Ankara protests massacre holding white balloons in remembrance of their friends, October 13. Demotix/ Recep Yilmaz. All rights reserved.

On October 10, one of the deadliest bomb incidents in the history of the Turkish Republic shook both domestic and international public opinion. Photos and videos of people covered in blood, then smothered by tear gas shot by the police at an Ankara peace rally were indeed appalling and terrifying. And yet, the sheer spectacle of the horrendous carnage can only hint at the complexity of the wound inflicted on Turkish society by the attack.
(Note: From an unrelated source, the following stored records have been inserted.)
(** [promote] after the decision was written: nothing of it is taken back. *)
Lemma promote_tail_spec c cl to t reason (w w' : W) r :
  let v := contents w in
  (ignore (out (CreateJSON (history_key (u64 (Epoch cl + 1))) (promotion cl to t reason)));;
   s ← nodeStatus to;
   if ss_Paused (Stream s) then
     match nodes c !! to with
     | Some node => ignore (out (Resume node))
     | None => throw (errors_New "nil node")
     end
   else mret ()) w = (r, w') → store_ok (outer w) →
  store_ok (outer w') ∧ same_view w w' ∧ (is_Some (nodes c !! to) → r = Ok ()) ∧
  (∀ e, r = Err e → errors_Is e ErrConflict = false) ∧
  (contents w' = v ∨ v !! history_key (u64 (Epoch cl + 1)) = None ∧ ∃ hrev, contents w' =
     <[history_key (u64 (Epoch cl + 1)) := (marshal (promotion cl to t reason), hrev)]> v).
Proof.
  intros v H Hok. apply bind_inv in H as [(e & H & _)|([] & w1 & H & Hrest)];
    unfold ignore in H; destruct (out _ w) as [rc w1'] eqn:Hout; [done|].
  injection H as <-. apply out_inv in Hout as (s1 & Hc & Hs1 & Hsame). subst s1.
  apply Create_law in Hc as [Hok1 Hc]; [|done].
  assert (contents w1' = v ∨ v !! history_key (u64 (Epoch cl + 1)) = None ∧ ∃ hrev, contents w1' =
     <[history_key (u64 (Epoch cl + 1)) := (marshal (promotion cl to t reason), hrev)]> v) as Hv.
  { unfold v, contents. destruct rc; naive_solver. }
  assert (store_ok (outer w') ∧ same_view w1' w' ∧ contents w' = contents w1' ∧
    (is_Some (nodes c !! to) → r = Ok ()) ∧ ∀ e, r = Err e → errors_Is e ErrConflict = false)
    as (? & ? & Hw' & ? & ?).
  { apply bind_inv in Hrest as [(e & [=] & _)|(s & ? & [= <- <-] & H)].
    destruct (ss_Paused _); [destruct (nodes c !! to) as [n|] eqn:Hn|].
    - apply (ignore_http _ w1' w' r) in H as (-> & ? & ? & ?);
        [by split_and!|apply Resume_view|done].
    - unfold throw in H. simplify_eq. split_and!; try done; (by intros []) || (by intros e [= <-]).
    - unfold mret, M_ret in H. simplify_eq. by split_and!. }
  rewrite Hw'. split_and!; try done. unfold same_view in *. naive_solver congruence.
Qed.

Lemma promote_spec c cl rev to reason (w w' : W) r : promote c cl rev to reason w = (r, w') →
  store_ok (outer w) →
  store_ok (outer w') ∧ status w' = status w ∧ leader w' = leader w ∧
  ((∃ old, contents w !! clusterKey = Some (old, rev) ∧
      written cl to (time_at w) reason (contents w) (contents w') ∧
      cluster w' = next_cluster cl to (time_at w) reason ∧
      (is_Some (nodes c !! to) → r = Ok ()) ∧
      ∀ e, r = Err e → errors_Is e ErrConflict = false) ∨
   (∃ e, r = Err e ∧ cluster w' = cluster w ∧
      (errors_Is e ErrConflict = true → contents w' = contents w ∧
         ∃ old rv, contents w !! clusterKey = Some (old, rv) ∧ rv ≠ rev) ∧
      (contents w' = contents w ∨ ∃ old, contents w !! clusterKey = Some (old, rev) ∧
         written cl to (time_at w) reason (contents w) (contents w')))).
Proof.
  intros H Hok. unfold promote in H.
  apply bind_inv in H as [(e & Hn & ->)|(t & w1 & Hn & H)];
    apply out_now in Hn as (Ht & _ & Hok1 & Hv1 & (Hs1 & Hs2 & Hs3)); try done.
  injection Ht as ->. set (t := time_at w) in *. fold (next_cluster cl to t reason) in H. cbn [Epoch ChangedAt next_cluster] in H.
  fold (promotion cl to t reason) in H.
  apply bind_inv in H as [(e & Hu & ->)|(rev' & w2 & Hu & H)];
    apply out_inv in Hu as (s2 & Hu & Hs & (Ha1 & Ha2 & Ha3)); subst s2;
    apply Update_law in Hu as [Hok2 Hu]; try done;
    change (view (outer w1)) with (contents w1) in Hu; rewrite Hv1 in Hu.
  - change (view (outer w')) with (contents w') in Hu.
    destruct Hu as (Hc & Hnf & Hw). split_and!; [done|congruence..|right].
    exists e. split_and!; [done|congruence|done|].
    destruct Hw as [?|((old & ?) & rv & ?)]; [by left|right]. exists old. split; [done|].
    exists rv. eexists. split; [done|]. by left.
  - change (view (outer w2)) with (contents w2) in Hu. destruct Hu as [(old & Hold) Hw2].
    apply bind_inv in H as [(e & [=] & _)|([] & w3 & [= <-] & H)].
    apply promote_tail_spec in H as (Hok4 & (Hb1 & Hb2 & Hb3) & Hr & Hre & Hw); [|done].
    cbn [status cluster leader] in *. change (contents (MkWorld _ _ _ _)) with (contents w2) in Hw.
    split_and!; [done|congruence..|left].
    exists old. split_and!; [done| |done|done|done]. exists rev', (contents w2). done.
Qed.

(** Every configured node has a name and a status that carries it. *)
Definition statuses_ok (c : Coordinator) (st : gmap string NodeStatus) : Prop :=
  ∀ name, name ∈ order c → name ≠ "" ∧ is_Some (nodes c !! name) ∧
    ∃ s, st !! name = Some s ∧ ns_Name s = name ∧ 0 ≤ LastApplied (Stream s).

Definition unavailable (w : W) (name : string) : Prop :=
  ns_State (status_of name w) = NodeDown ∨ ns_State (status_of name w) = NodeNeedsRestore.

Definition replica (c : Coordinator) (w : W) (master : string) (s : NodeStatus) : Prop :=
  s ∈ (λ name, status_of name w) <$> order c ∧ eligible master s.

Lemma statuses_names c (w : W) : statuses_ok c (status w) →
  Forall (λ s, ns_Name s ≠ "" ∧ 0 ≤ LastApplied (Stream s)) ((λ name, status_of name w) <$> order c).
Proof using Type.
  intros H. apply Forall_fmap, Forall_forall. intros name Hn.
  destruct (H name Hn) as (? & _ & s & Hs & Hname & ?). simpl. unfold status_of.
  rewrite Hs. simpl. by rewrite Hname.
Qed.

Lemma status_of_name c (w : W) s : statuses_ok c (status w) →
  s ∈ (λ name, status_of name w) <$> order c → ns_Name s ∈ order c.
Proof using Type.
  intros H (name & -> & Hn)%list_elem_of_fmap.
  destruct (H name Hn) as (? & _ & s & Hs & Hname & ?). unfold status_of. rewrite Hs. simpl.
  by rewrite Hname.
Qed.

(** The decision of [FailoverOnce] after it loaded [cl]. *)
Lemma FailoverOnce_decide fuel c cl rev (w w' : W) (to : string) :
  (∃ x, contents w !! clusterKey = Some (x, rev)) →
  (master ← nodeStatus (Master cl);
   if negb (bool_decide (ns_State master = NodeDown))
      && negb (bool_decide (ns_State master = NodeNeedsRestore)) then mret ""
   else
     t ← out now;
     if Sub t (ChangedAt cl) <? PromoteCooldown (cfg c) then mret ""
     else
       ss ← NodeStatuses c;
       let candidate := candidate_loop (Master cl) ss "" 0 in
       if decide (candidate = "") then mret ""
       else
         r ← try (promote c cl rev candidate
                ("master " +:+ Master cl +:+ " is " +:+ ns_State master));
         match r with
         | Err e => if errors_Is e ErrConflict
                    then refreshCluster fuel c;; mret ""
                    else throw e
         | Ok _ => mret candidate
         end) w = (Ok to, w') →
  store_ok (outer w) → statuses_ok c (status w) →
  (to = "" ∧ contents w' = contents w ∧
     (¬ unavailable w (Master cl) ∨ Sub (time_at w) (ChangedAt cl) < PromoteCooldown (cfg c) ∨
      ∀ s, ¬ replica c w (Master cl) s)) ∨
  (to ≠ "" ∧ unavailable w (Master cl) ∧
     PromoteCooldown (cfg c) ≤ Sub (time_at w) (ChangedAt cl) ∧
     (∃ s, replica c w (Master cl) s ∧ ns_Name s = to ∧ to ∈ order c ∧
        ∀ s', replica c w (Master cl) s' → LastApplied (Stream s') ≤ LastApplied (Stream s)) ∧
     let t := (tick (tick (outer w)).2).1 in
     ∃ reason, cluster w' = next_cluster cl to t reason ∧
       written cl to t reason (contents w) (contents w')).
Proof.
  intros [x Hx] H Hok Hst.
  apply bind_inv in H as [(e & [=] & _)|(m & w1 & [= <- <-] & H)].
  destruct (negb _ && _) eqn:Hm.
  { unfold mret, M_ret in H. simplify_eq. left. split_and!; [done..|left].
    intros [Hd|Hd]; prop_bool; done. }
  assert (unavailable w (Master cl)) as Hun.
  { unfold unavailable. apply andb_false_iff in Hm as [Hm|Hm]; prop_bool; auto. }
  apply bind_inv in H as [(e & Hn & [=])|(t & w1 & Hn & H)].
  apply out_now in Hn as ([= ->] & Htick & Hok1 & Hv1 & (Hs1 & Hs2 & Hs3)); [|done].
  destruct (Z.ltb_spec (Sub (time_at w) (ChangedAt cl)) (PromoteCooldown (cfg c))).
  { unfold mret, M_ret in H. simplify_eq. left. split_and!; [done..|right; left; done]. }
  apply bind_inv in H as [(e & [=] & _)|(ss & ? & [= <- <-] & H)]. cbv zeta in H.
  assert ((λ name, status_of name w1) <$> order c = (λ name, status_of name w) <$> order c) as Hss
    by (apply list_fmap_ext; intros; unfold status_of; by rewrite Hs1).
  rewrite Hss in H.
  destruct (candidate_loop_spec (Master cl) ((λ name, status_of name w) <$> order c) "" 0)
    as [Hnone Hsome]; [by apply statuses_names|done|].
  case_decide as Hc.
  { unfold mret, M_ret in H. simplify_eq. left. split_and!; [done..|right; right].
    destruct (Hnone Hc) as [_ Hall]. rewrite Forall_forall in Hall.
    intros s [Hin He]. by apply (Hall s). }
  destruct (Hsome Hc) as (n & _ & [[? _]|(s & Hin & He & Hname & <-)] & Hmax); [done|].
  apply bind_inv in H as [(e & Hp & [=])|(pr & w2 & Hp & H)]. unfold try in Hp.
  destruct (promote _ _ _ _ _ w1) as [pr' w2'] eqn:Hpr. injection Hp as <- <-.
  apply promote_spec in Hpr as (Hok2 & Hst2 & Hl2 & Hpr); [|done]. rewrite Hv1 in Hpr.
  unfold time_at at 1 2 3 in Hpr. rewrite Htick in Hpr.
  destruct Hpr as [(old & Hold & Hw & Hcl & Hr & Hre)|(e & -> & Hcl & Hconf & _)].
  - right. destruct pr' as [[]|e].
    + unfold mret, M_ret in H. simplify_eq. split_and!; [done|done|done| |by eauto].
      exists s. split_and!; [by split|done| |].
      * rewrite <- Hname. by eapply status_of_name.
      * intros s' [??]. by apply Hmax.
    + rewrite (Hre e eq_refl) in H. done.
  - destruct (errors_Is e ErrConflict); [|done].
    destruct (Hconf eq_refl) as (_ & old & rv & Hrv & Hne). congruence.
Qed.

(** C21: a run of [FailoverOnce] that names a new master has found the stored master
    down or in need of a restore and, by the clock it read once the decision was loaded,
    the cooldown since the last change over; it has taken a configured replica that is
    up and at least as far as every other such replica; it has written the decision with
    the next epoch and the next reading of the clock, against the revision it read, and
    adopted it. A run that names none, without an error, has changed nothing but, at
    most, stored the initial decision, and one of the three conditions did not hold. No
    other coordinator writes in between (several of them: [one_master_per_epoch]). *)
Theorem FailoverOnce_promotes fuel c (w w' : W) (to : string) :
  store_ok (outer w) → statuses_ok c (status w) →
  FailoverOnce (Datatypes.S fuel) c w = (Ok to, w') →
  ∃ cl rev w1, loadCluster (Datatypes.S fuel) c w = (Ok (cl, rev), w1) ∧
  loaded c (contents w) cl rev (contents w1) ∧
  ((to = "" ∧ contents w' = contents w1 ∧
     (¬ unavailable w (Master cl) ∨ Sub (time_at w1) (ChangedAt cl) < PromoteCooldown (cfg c) ∨
      ∀ s, ¬ replica c w (Master cl) s)) ∨
   (to ≠ "" ∧ unavailable w (Master cl) ∧
     PromoteCooldown (cfg c) ≤ Sub (time_at w1) (ChangedAt cl) ∧
     (∃ s, replica c w (Master cl) s ∧ ns_Name s = to ∧ to ∈ order c ∧
        ∀ s', replica c w (Master cl) s' → LastApplied (Stream s') ≤ LastApplied (Stream s)) ∧
     let t := (tick (tick (outer w1)).2).1 in
     ∃ reason, cluster w' = next_cluster cl to t reason ∧
       written cl to t reason (contents w1) (contents w'))).
Proof.
  intros Hok Hst H. unfold FailoverOnce in H.
  apply bind_inv in H as [(e & Hl & [=])|([cl rev] & w1 & Hl & H)]. exists cl, rev, w1. split; [done|].
  apply loadCluster_spec in Hl as (Hok1 & (Hs1 & _ & _) & Hload); [|done].
  pose proof (loaded_current _ _ _ _ _ Hload) as (x & Hx & _).
  apply bind_inv in H as [(e & [=] & _)|([] & w2 & [= <-] & H)]. split; [done|].
  apply FailoverOnce_decide in H; [|by exists x|done|simpl; by rewrite Hs1].
  unfold unavailable, replica, status_of in *. cbn [status] in *. rewrite Hs1 in H. exact H.
Qed.
(** The backup [LatestUsable] stands for: the newest verified one, or, when none
    is verified, the newest uploaded one. *)
Definition is_latest (v : gmap string (V * Z)) (b : BackupRecord) : Prop :=
  (∃ rev, recorded v b rev) ∧
  ((Status b = BackupVerified ∧
      ∀ r rev, recorded v r rev → Status r = BackupVerified → newest (b, 0) (r, 0)) ∨
   (Status b = BackupUploaded ∧
      ∀ r rev, recorded v r rev → Status r ≠ BackupVerified ∧
        (Status r = BackupUploaded → newest (b, 0) (r, 0)))).

(** What [listBackups] returns. *)
Definition listed (v : gmap string (V * Z)) (recs : list (BackupRecord * Z)) : Prop :=
  StronglySorted newest recs ∧ NoDup ((λ r, Name r.1) <$> recs) ∧
  ∀ r rev, (r, rev) ∈ recs ↔ recorded v r rev.

Lemma on_state_inv {A} (c : M ST A) (w w' : W) r : on_state c w = (r, w') →
  c (outer w).1 = (r, (outer w').1) ∧ (outer w').2 = (outer w).2 ∧ same_view w w'.
Proof.
  unfold on_state, out, zoom, on_fst, same_view. destruct w as [[s t] ? ? ?]. simpl.
  destruct (c s). intros [= <- <-]. done.
Qed.

Lemma on_blobs_inv {A} (c : M BT A) (w w' : W) r : on_blobs c w = (r, w') →
  c (outer w).2.1 = (r, (outer w').2.1) ∧ (outer w').1 = (outer w).1 ∧ same_view w w'.
Proof.
  unfold on_blobs, out, zoom, on_fst, on_snd, same_view. destruct w as [[s [b t]] ? ? ?]. simpl.
  destruct (c b). intros [= <- <-]. done.
Qed.

Lemma on_env_inv {A} (c : M ET A) (w w' : W) r : on_env c w = (r, w') →
  (outer w').1 = (outer w).1 ∧ (outer w').2.1 = (outer w).2.1 ∧ same_view w w'.
Proof.
  unfold on_env, out, zoom, on_snd, same_view. destruct w as [[s [b t]] ? ? ?]. simpl.
  destruct (c t). intros [= <- <-]. done.
Qed.

Lemma on_env_run {A} (c : M ET A) (w w' : W) r : on_env c w = (r, w') →
  c (outer w).2.2 = (r, (outer w').2.2).
Proof.
  unfold on_env, out, zoom, on_snd. destruct w as [[s [b t]] ? ? ?]. simpl.
  destruct (c t). by intros [= <- <-].
Qed.

(** A step that changes neither the records nor the objects. *)
Definition reads_only (w w' : W) : Prop :=
  (stok w → stok w') ∧ stv w' = stv w ∧ blv w' = blv w.

#[export] Instance reads_only_preorder : PreOrder reads_only.
Proof. split; [by intros w|]. unfold reads_only. intros w1 w2 w3. naive_solver congruence. Qed.

Lemma on_env_reads {A} (c : M ET A) (w w' : W) r : on_env c w = (r, w') → reads_only w w'.
Proof.
  intros (H1 & H2 & _)%on_env_inv. unfold reads_only, stok, stv, blv. by rewrite H1, H2.
Qed.

Lemma on_state_reads {A} (c : M ST A) (w w' : W) r : on_state c w = (r, w') →
  store_ok (outer w).1 →
  (∀ s r s', store_ok s → c s = (r, s') → store_ok s' ∧ view s' = view s) → reads_only w w'.
Proof.
  intros (H1 & H2 & _)%on_state_inv Hok Hc. apply Hc in H1 as [? ?]; [|done].
  unfold reads_only, stok, stv, blv. by rewrite H2.
Qed.

Lemma on_blobs_reads {A} (c : M BT A) (w w' : W) r : on_blobs c w = (r, w') →
  (∀ b r b', c b = (r, b') → objects b' = objects b) → reads_only w w'.
Proof.
  intros (H1 & H2 & _)%on_blobs_inv Hc. apply Hc in H1.
  unfold reads_only, stok, stv, blv. by rewrite H2.
Qed.

(** *** Listing *)

Lemma get_record key (w w' : W) r : stok w →
  on_state (GetJSON (A := BackupRecord) key) w = (r, w') →
  reads_only w w' ∧
  match r with
  | Ok (a, rev) => ∃ v, stv w !! key = Some (v, rev) ∧ unmarshal v = Some a
  | Err e => errors_Is e ErrNotFound = true → stv w !! key = None
  end.
Proof.
  intros Hok H. pose proof (on_state_inv _ _ _ _ H) as (H1 & H2 & _).
  apply GetJSON_spec in H1 as (Hok' & Hv & Hr); [|done].
  split; [|done]. unfold reads_only, stok, stv, blv. by rewrite H2.
Qed.

Lemma list_loop_spec es (w w' : W) r : stok w → list_loop es w = (r, w') →
  reads_only w w' ∧ ∀ recs, r = Ok recs →
    (∀ e, e ∈ es → is_Some (stv w !! Key e)) →
    Forall2 (λ e rr, ∃ v, stv w !! Key e = Some (v, rr.2) ∧ unmarshal v = Some rr.1) es recs.
Proof.
  revert w w' r. induction es as [|e es IH]; intros w w' r Hok H; cbn [list_loop] in H.
  { unfold mret, M_ret in H. simplify_eq. split; [done|]. intros ? [= <-] _. constructor. }
  apply try_inv in H as (g & w1 & Hget & H).
  apply get_record in Hget as [Hro Hg]; [|done].
  pose proof (proj1 Hro Hok) as Hok1. assert (stv w1 = stv w) as Hv1 by apply Hro.
  destruct g as [[a rev]|er].
  - apply bind_inv in H as [(er & Hl & ->)|(rs & w2 & Hl & H)];
      apply IH in Hl as [Hro2 Hl]; try done; [split; [by etrans|done]|].
    unfold mret, M_ret in H. simplify_eq. split; [by etrans|]. intros ? [= <-] Hall.
    constructor; [done|]. rewrite <- Hv1. apply Hl; [done|]. rewrite Hv1. set_solver.
  - destruct (errors_Is er ErrNotFound) eqn:Hnf.
    + apply IH in H as [Hro2 Hl]; [|done]. split; [by etrans|]. intros recs -> Hall.
      destruct (Hall e) as [? Hs]; [by left|]. rewrite Hg in Hs; done.
    + unfold throw in H. simplify_eq. done.
Qed.

Lemma HasPrefix_backup_key name : HasPrefix (backup_key name) backupPrefix = true.
Proof. apply HasPrefix_append. Qed.

Lemma backup_key_inj a b : backup_key a = backup_key b → a = b.
Proof. unfold backup_key, backupPrefix. simpl. congruence. Qed.

Lemma listBackups_spec (w w' : W) r : stok w → records_ok (stv w) → listBackups w = (r, w') →
  reads_only w w' ∧ ∀ recs, r = Ok recs → listed (stv w) recs.
Proof.
  intros Hok Hrec H. unfold listBackups in H.
  assert (∀ (w1 : W) rl, on_state (ListPrefix backupPrefix) w = (rl, w1) → reads_only w w1) as Hlro.
  { intros w1 rl Hl. eapply on_state_reads; [exact Hl|done|].
    intros s rs s' Hs Hls. apply List_law in Hls as (? & ? & _); done. }
  apply bind_inv in H as [(e & Hl & ->)|(es & w1 & Hl & H)]; [by split; [eapply Hlro|]|].
  pose proof (Hlro _ _ Hl) as Hro. apply on_state_inv in Hl as (Hl & _).
  apply List_law in Hl as (_ & _ & Hes); [|done].
  destruct (Hes es eq_refl) as (_ & Hnd & Hin). clear Hes. fold (stv w) in Hin.
  pose proof (proj1 Hro Hok) as Hok1. assert (stv w1 = stv w) as Hv1 by apply Hro.
  apply bind_inv in H as [(e & Hl & ->)|(rs & w2 & Hl & H)];
    apply list_loop_spec in Hl as [Hro2 Hl]; try done; [by split; [etrans|]|].
  unfold mret, M_ret in H. simplify_eq. split; [by etrans|]. intros ? [= <-].
  rewrite Hv1 in Hl.
  assert (∀ e, e ∈ es → stv w !! Key e = Some (Value e, Revision e) ∧
    HasPrefix (Key e) backupPrefix = true) as Hes by (intros e He; apply Hin; eauto).
  specialize (Hl _ eq_refl (λ e He, ex_intro _ _ (proj1 (Hes e He)))).

  assert (Forall2 (λ e rr, Key e = backup_key (Name rr.1) ∧ recorded (stv w) rr.1 rr.2) es rs) as Hall.
  { apply Forall2_same_length_lookup. split; [by eapply Forall2_length|].
    intros i e [a rev] He Ha. simpl.
    destruct (Forall2_lookup_lr _ _ _ _ _ _ Hl He Ha) as (v & Hv & Hu). simpl in *.
    apply list_elem_of_lookup_2 in He. destruct (Hes e He) as [_ Hp].
    destruct (Hrec _ _ _ Hv Hp) as (a' & Hu' & Hk & _). assert (a' = a) as -> by congruence.
    split; [done|]. exists v. by rewrite <- Hk. }
  clear Hl. split; [apply (StronglySorted_merge_sort newest)|split].
  - rewrite merge_sort_Permutation. apply (NoDup_fmap_1 backup_key).
    assert (backup_key <$> ((λ r, Name r.1) <$> rs) = Key <$> es) as ->; [|done].
    clear -Hall. induction Hall as [|e rr es rs [Hk _] _ IH]; [done|]. rewrite !fmap_cons. by f_equal.
  - intros a rev. rewrite merge_sort_Permutation. split.
    + intros (i & Hi)%list_elem_of_lookup.
      by destruct (Forall2_lookup_r _ _ _ _ _ Hall Hi) as (e & _ & _ & ?).
    + intros (x & Hx & Hu). destruct (Hin (backup_key (Name a)) x rev) as [_ (e & He & Hk & Hv & Hrv)].
      { split; [done|apply HasPrefix_backup_key]. }
      apply list_elem_of_lookup in He as [i Hi].
      destruct (Forall2_lookup_l _ _ _ _ _ Hall Hi) as ([a' rev'] & Ha' & Hk' & x' & Hx' & Hu').
      simpl in *. apply list_elem_of_lookup. exists i. rewrite Ha'.
      rewrite <- Hk', Hk, Hx in Hx'. congruence.
Qed.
Younger generations have said that they were initiated into political awareness and mobilization by the Occupy Gezi events in the summer of 2013. That year was the year of great hopes, not only because of the revival of grassroots politics, but also because a new political party, the Peoples’ Democratic Party (HDP) led mainly by Turkey’s Kurds, came into existence to serve as an umbrella organization uniting several marginalized groups. Two years later, despite a brief euphoric interlude after the 7 June general elections, moods are gravitating towards hopelessness. The main reason is that the governing Justice and Development Party (AKP) deploys illegitimate tactics to confiscate or subjugate alternative modes of political engagement. As far as dissident movements and parliamentary opposition are concerned, most efforts to devise ways of voicing demands or addressing wrongs are barred by cunning maneuvers ranging from taking advantage of legal loopholes to outright oppression.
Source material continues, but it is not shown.